The Hapsburg Empire is not a philosophical treatise, but it illustrates the influence of philosophy in the shaping and reshaping of the culture in what was once known as the Holy Roman Empire. The first cultural wars to preoccupy Austrian and Hungarian publics had little to do with nationalism and everything to do with the adoption of a new constitution when Emperor Francis, who began his reign as Francis II of the Holy Roman Empire and ended it as Francis I of Austria, resigned after Austrian forces were defeated by Napoleon at Austerlitz (1805) and in subsequent battles. A new liberal class with its Hobbesian rationality had developed under his predecessor, Francis Joseph I, who is said to have favored “enlightened progress at all costs.”
Judson believes that cultural differences were not much experienced in local society, but they became meaningful when they became the basis for a political agenda. People in the same village were not likely to think of each other as belonging to different cultures just because they spoke a different language.
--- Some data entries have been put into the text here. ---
Lemma has_get t id : has t id = true <-> exists n, get t id = Some n.
Proof. unfold has. rewrite bool_decide_eq_true. done. Qed.

Lemma has_false t id : has t id = false <-> get t id = None.
Proof. unfold has. rewrite bool_decide_eq_false. by rewrite eq_None_not_Some. Qed.

Lemma get_none t id n : get t id = None -> n ∈ nodes t -> n_id n <> id.
Proof.
  intros H Hin. apply list_elem_of_In in Hin. pose proof (List.find_none _ _ H n Hin) as Hf.
  by apply bool_decide_eq_false in Hf.
Qed.

(** An identifier names at most one node. *)
Lemma ids_inj (l : list node) n n' : NoDup (n_id <$> l) -> n ∈ l -> n' ∈ l -> n_id n = n_id n' -> n = n'.
Proof.
  intros Hnd [i Hi]%list_elem_of_lookup_1 [j Hj]%list_elem_of_lookup_1 E.
  assert (i = j) as ->; [|congruence]. apply (NoDup_lookup _ i j (n_id n) Hnd); rewrite list_lookup_fmap.
  - by rewrite Hi.
  - rewrite Hj. simpl. by rewrite E.
Qed.

Lemma get_in t n : NoDup (n_id <$> nodes t) -> n ∈ nodes t -> get t (n_id n) = Some n.
Proof.
  intros Hnd Hin. destruct (get t (n_id n)) as [n'|] eqn:E.
  - apply get_some in E as [Hin' E]. f_equal. by eapply ids_inj.
  - by destruct (get_none _ _ n E Hin).
Qed.

(** * Chains of parents *)

(** [chain t n l]: [l] is the path from [n] up to its root. *)
Inductive chain (t : tree) : node -> list node -> Prop :=
| chain_root n : parent_node t n = None -> chain t n [n]
| chain_up n p l : parent_node t n = Some p -> chain t p l -> chain t n (n :: l).

Lemma parent_lookup t i n p :
  wf_tree t -> nodes t !! i = Some n -> parent_node t n = Some p ->
  n_parentId n = Some (n_id p) /\ exists j, j < i /\ nodes t !! j = Some p.
Proof.
  intros W Hi Hp. unfold parent_node in Hp. destruct (truthy (n_parentId n)) as [q|] eqn:E; [|done].
  apply truthy_some in E as [E _]. simpl in Hp. apply get_some in Hp as Hq. destruct Hq as [Hin <-].
  split; [done|]. destruct (wf_parents t W i n _ Hi E) as (j & m & Hj & Hm & Hid).
  exists j. split; [done|]. rewrite Hm. f_equal. eapply ids_inj; [apply W|by eapply list_elem_of_lookup_2|done|done].
Qed.

Lemma chain_exists t i n : wf_tree t -> nodes t !! i = Some n -> exists l, chain t n l /\ length l <= S i.
Proof.
  intros W. revert n. induction (lt_wf i) as [i _ IH]. intros n Hi.
  destruct (parent_node t n) as [p|] eqn:E.
  - destruct (parent_lookup t i n p W Hi E) as (_ & j & Hj & Hp). destruct (IH j Hj p Hp) as (l & Hc & Hl).
    exists (n :: l). split; [by eapply chain_up|]. simpl. lia.
  - exists [n]. split; [by apply chain_root|]. simpl. lia.
Qed.

Lemma chain_of t n : wf_tree t -> n ∈ nodes t -> exists l, chain t n l /\ length l <= size t.
Proof.
  intros W [i Hi]%list_elem_of_lookup_1. destruct (chain_exists t i n W Hi) as (l & Hc & Hl).
  exists l. split; [done|]. apply lookup_lt_Some in Hi. unfold size. lia.
Qed.

Lemma chain_fun t n l l' : chain t n l -> chain t n l' -> l = l'.
Proof.
  intros H. revert l'. induction H as [n E|n p l E H IH]; intros l' H'; inversion H'; subst; simplify_eq; [done|].
  f_equal. by apply IH.
Qed.

Lemma chain_head t n l : chain t n l -> exists k, l = n :: k.
Proof. destruct 1; eauto. Qed.

Lemma chain_incl t n l : wf_tree t -> n ∈ nodes t -> chain t n l -> forall x, x ∈ l -> x ∈ nodes t.
Proof.
  intros W Hn H. revert Hn. induction H as [n E|n p l E H IH]; intros Hn x Hx.
  - by apply list_elem_of_singleton in Hx as ->.
  - apply elem_of_cons in Hx as [->|Hx]; [done|]. apply IH; [|done].
    apply list_elem_of_lookup_1 in Hn as [i Hi]. destruct (parent_lookup t i n p W Hi E) as (_ & j & _ & Hj).
    by eapply list_elem_of_lookup_2.
Qed.

(** The upper part of a chain is the chain of its first node. *)
Lemma chain_suffix t n l x k1 k2 : chain t n l -> l = k1 ++ x :: k2 -> chain t x (x :: k2).
Proof.
  intros H. revert k1. induction H as [n E|n p l E H IH]; intros k1 El.
  - destruct k1 as [|y k1]; simplify_eq/=; [by apply chain_root|by destruct k1].
  - destruct k1 as [|y k1]; simplify_eq/=; [by eapply chain_up|by eapply IH].
Qed.
(* ===== verification/Json.v ===== *)
(** JSON values as the reducers see them: the payload of a journal entry is dynamically
    typed, so fields are read with the coercions of the source.  [None] is [undefined].

    Modelling choices: numbers are integers; an object is the association list of its own
    properties in insertion order. *)

From S2P Require Import Prelude.

Inductive json : Type :=
| JNull
| JBool (b : bool)
| JNum (n : Z)
| JStr (s : string)
| JArr (items : list json)
| JObj (fields : list (string * json)).

Definition fields : Type := list (string * json).

(** [value?.key], for a key that is no built-in property. *)
Definition field (v : option json) (key : string) : option json :=
  match v with Some (JObj fs) => assoc_get fs key | _ => None end.

(** A value used as a condition. *)
Definition is_true (v : option json) : bool :=
  match v with
  | None | Some JNull => false
  | Some (JBool b) => b
  | Some (JNum n) => negb (n =? 0)%Z
  | Some (JStr s) => negb (bool_decide (s = EmptyString))
  | Some (JArr _) | Some (JObj _) => true
  end.

(** [a || b] and [a ?? b]. *)
Definition js_or (a b : option json) : option json := if is_true a then a else b.
Definition coalesce (a b : option json) : option json :=
  match a with None | Some JNull => b | _ => a end.

Definition as_string (v : option json) : option string := match v with Some (JStr s) => Some s | _ => None end.
Definition as_number (v : option json) : option Z := match v with Some (JNum n) => Some n | _ => None end.

Definition is_str (v : option json) (s : string) : bool := bool_decide (as_string v = Some s).

(** [isRecord]. *)
Definition record_fields (v : option json) : option fields :=
  match v with Some (JObj fs) => Some fs | _ => None end.
Definition isRecord (v : json) : bool := match v with JObj _ => true | _ => false end.

(** [{ ...v }] of an object; other JSON values are not spread by the code. *)
Definition spread_fields (v : json) : fields := match v with JObj fs => fs | _ => [] end.

(** A property present only when its value is defined. *)
Definition opt_field (key : string) (v : option json) : fields :=
  match v with Some v => [(key, v)] | None => [] end.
In their efforts to transform society according to their “grand liberal vision,” liberals, with the aid of a complicit press and the universities, acted as if they had the popular support and did not need to seek some kind of consensus with their political opponents.
That changed when control of education became a political objective. Traditionalists accused the liberals of destroying the pillars of society, as indeed they were. In hindsight, the battle between the left and right which ensued seems to be a perennial facet of human nature.
Scientific, artistic, any other cultural achievements under Hapsburg rule are too numerous to mention here. Suffice it to say that Western civilization owes much to the peoples of those lands that the Hapsburgs controlled for a millennium.